WORK ITEM.
Print every line of the listing below, starting with the line that holds "(** [printf] with" and going on through the line that holds "Definition child (buf", both included, and print nothing else.

MATERIAL SUPPLIED.
(* ===== verification/Pipe.v ===== *)
(** * Two processes and one pipe (src/Linux/TCP-IPNetworkPrograming/pipe/pipe.c)

    A process and its child write to the same pipe and read from it; they wait two seconds
    where they want the other to go on.  The two are a pool ([Threads]) of which every run
    is followed ([Explore]), whatever the sleeps take. *)
From S2P Require Import Prelude CStr Interact Threads Unix Explore.

(** ** Calls

    They have the two ends of the pipe, and each the memory of its own. *)
Variant pipeE : Type -> Type :=
  | pipe : pipeE unit
  | fork : pipeE Z
  | write (bs : bytes) : pipeE unit
  | read (n : Z) : pipeE bytes
  | sleep (secs : Z) : pipeE unit
  | printf (s : bytes) : pipeE unit
  | overrun : pipeE Empty_set.

Abbreviation prog := (itree pipeE).

(** ** The program *)

Definition BUF_SIZE : Z := 30.
Definition str1 : bytes := lit "Who are you?" ++ [NUL].
Definition str2 : bytes := lit "Thank you for your message" ++ [NUL].

(** [printf] with a string that the array need not end. *)
Definition print (buf : bytes) : prog unit :=
  match cstring buf 0 with
  | Some s => syscall (printf s)
  | None => syscall overrun ≫= λ v : Empty_set, match v with end
  end.

Definition child (buf : bytes) : prog Z :=
  syscall (write str1);;
  syscall (sleep 2);;
  bs ← syscall (read BUF_SIZE);
  print (over bs buf);;
  mret 0.

Definition parent (buf : bytes) : prog Z :=
  syscall (sleep 2);;
  bs ← syscall (read BUF_SIZE);
  print (over bs buf);;
  syscall (write str2);;
  mret 0.

Definition forks (buf : bytes) : prog Z :=
  pid ← syscall fork;
  if pid =? 0 then child buf else parent buf.

Definition main (buf : bytes) : prog Z :=
  syscall pipe;; forks buf.

(** [fork] returns in both processes. *)
Definition processes (buf : bytes) : list (prog Z) := [main buf; forks buf].

(** ** The pipe

    What is in it, whether there is a child, and what was printed by whom.  A read waits
    for bytes and takes those there are; the pipe is never closed, as each process has
    both its ends. *)
Inductive who := Parent | Child.
#[export] Instance who_eq_dec : EqDecision who.
Proof. solve_decision. Defined.

Record world := mkWorld { content : bytes; forked : bool; printed : list (who * bytes) }.
Definition nothing : world := mkWorld [] false [].

Definition name (i : nat) : who := match i with O => Parent | _ => Child end.

Section answers.
(** The number of the child. *)
Context (pid : Z).

Definition answers_of (i : nat) (A : Type) (e : pipeE A) (w : world) : list (A * world) :=
  match e in pipeE A return list (A * world) with
  | pipe => [(tt, w)]
  | fork =>
      match name i with
      | Parent => [(pid, mkWorld (content w) true (printed w)); (-1, w)]
      | Child => if forked w then [(0, w)] else []
      end
  | write bs => [(tt, mkWorld (content w ++ bs) (forked w) (printed w))]
  | read n =>
      match content w with
      | [] => []
      | l => [(takeZ n l, mkWorld (dropZ n l) (forked w) (printed w))]
      end
  | sleep _ => [(tt, w)]
  | printf s => [(tt, mkWorld (content w) (forked w) (printed w ++ [(name i, s)]))]
  | overrun => []
  end.

Definition pipe_protocol (i : nat) : protocol pipeE world :=
  Protocol (λ _ _ _, True) (λ w A e a w', In (a, w') (answers_of i A e w)).

(** ** How it ends *)

Definition returned (t : prog Z) : bool := match observe t with RetF _ => true | _ => false end.
Definition reading (t : prog Z) : bool :=
  match observe t with VisF (read _) _ => true | _ => false end.
Definition waiting (t : prog Z) : bool :=
  match observe t with VisF fork _ => true | _ => false end.

(** The two have talked to each other; the child has read its own message and the parent
    waits for one for ever; or there is no child, and the parent waits as well. *)
Definition talked (ps : list (prog Z) * world) : bool :=
  match ps.1 with
  | [p; c] => returned p && returned c &&
      bool_decide (printed ps.2 = [(Parent, lit "Who are you?"); (Child, lit "Thank you for your message")])
  | _ => false
  end.
Definition to_itself (ps : list (prog Z) * world) : bool :=
  match ps.1 with
  | [p; c] => reading p && returned c && bool_decide (printed ps.2 = [(Child, lit "Who are you?")])
  | _ => false
  end.
Definition alone (ps : list (prog Z) * world) : bool :=
  match ps.1 with
  | [p; c] => reading p && waiting c && bool_decide (printed ps.2 = [])
  | _ => false
  end.
End answers.

Lemma explored pid buf :
  0 < pid ->
  explore (answers_of pid) 11 (λ ps, talked ps || to_itself ps || alone ps) (processes buf, nothing) = true.
Proof. by destruct pid. Qed.

(** The schedules of the two ways it ends when there is a child: who takes the first message. *)
Definition orderly : list move := map (λ i, Move (C:=Empty_set) i 0%nat) [0; 0; 1; 1; 0; 0; 0; 0; 1; 1; 1]%nat.
Definition greedy : list move := map (λ i, Move (C:=Empty_set) i 0%nat) [0; 0; 1; 1; 1; 1; 1; 0]%nat.

Definition resolve pid (o i : nat) (A : Type) (e : pipeE A) (w : world) : option (A * world) :=
  answers_of pid i A e w !! o.

(** Runs by schedule are runs. *)
Lemma scheduled pid buf ms (final : list (prog Z) * world -> bool) :
  (ps ← exec (resolve pid) (λ (c : Empty_set) _, match c with end) ms (processes buf, nothing); Some (final ps)) = Some true ->
  exists ps, rtc (pool_step (pipe_protocol pid) no_system) (processes buf, nothing) ps /\ final ps = true.
Proof.
  intros (ps & Hx & [= Hf])%bind_Some. exists ps. split; [|done]. eapply exec_steps; [..|exact Hx]; [|by intros []].
  intros o i A e s a s' H. apply list_elem_of_In. by eapply list_elem_of_lookup_2.
Qed.

(** C37: Whatever the sleeps take, the two processes make at most eleven calls, and when
    nothing can go on any more they have read each other's message, or the child has read
    its own and the parent waits for ever, or there is no child and it waits as well; the
    first two both happen. *)
Theorem pipe_outcomes (pid : Z) (buf : bytes) (Hpid : 0 < pid) :
  (forall k ps, nsteps (pool_step (pipe_protocol pid) no_system) k (processes buf, nothing) ps ->
     (k <= 11)%nat /\
     (successors (answers_of pid) ps = [] -> talked ps || to_itself ps || alone ps = true)) /\
  (exists ps, rtc (pool_step (pipe_protocol pid) no_system) (processes buf, nothing) ps /\ talked ps = true) /\
  (exists ps, rtc (pool_step (pipe_protocol pid) no_system) (processes buf, nothing) ps /\ to_itself ps = true).
Proof.
  split; [by apply explore_sound, explored|].
  split; [apply scheduled with orderly|apply scheduled with greedy]; by destruct pid.
Qed.

Lemma pipe_outcomes_witness :
  0 < 7 /\
  forall k ps, nsteps (pool_step (pipe_protocol 7) no_system) k (processes (replicate 30 NUL), nothing) ps -> (k <= 11)%nat.
Proof. split; [done|]. intros k ps H. by apply (proj1 (pipe_outcomes 7 (replicate 30 NUL) eq_refl)) in H as [H _]. Defined.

YOUR RESPONSE.
(** [printf] with a string that the array need not end. *)
Definition print (buf : bytes) : prog unit :=
  match cstring buf 0 with
  | Some s => syscall (printf s)
  | None => syscall overrun ≫= λ v : Empty_set, match v with end
  end.

Definition child (buf : bytes) : prog Z :=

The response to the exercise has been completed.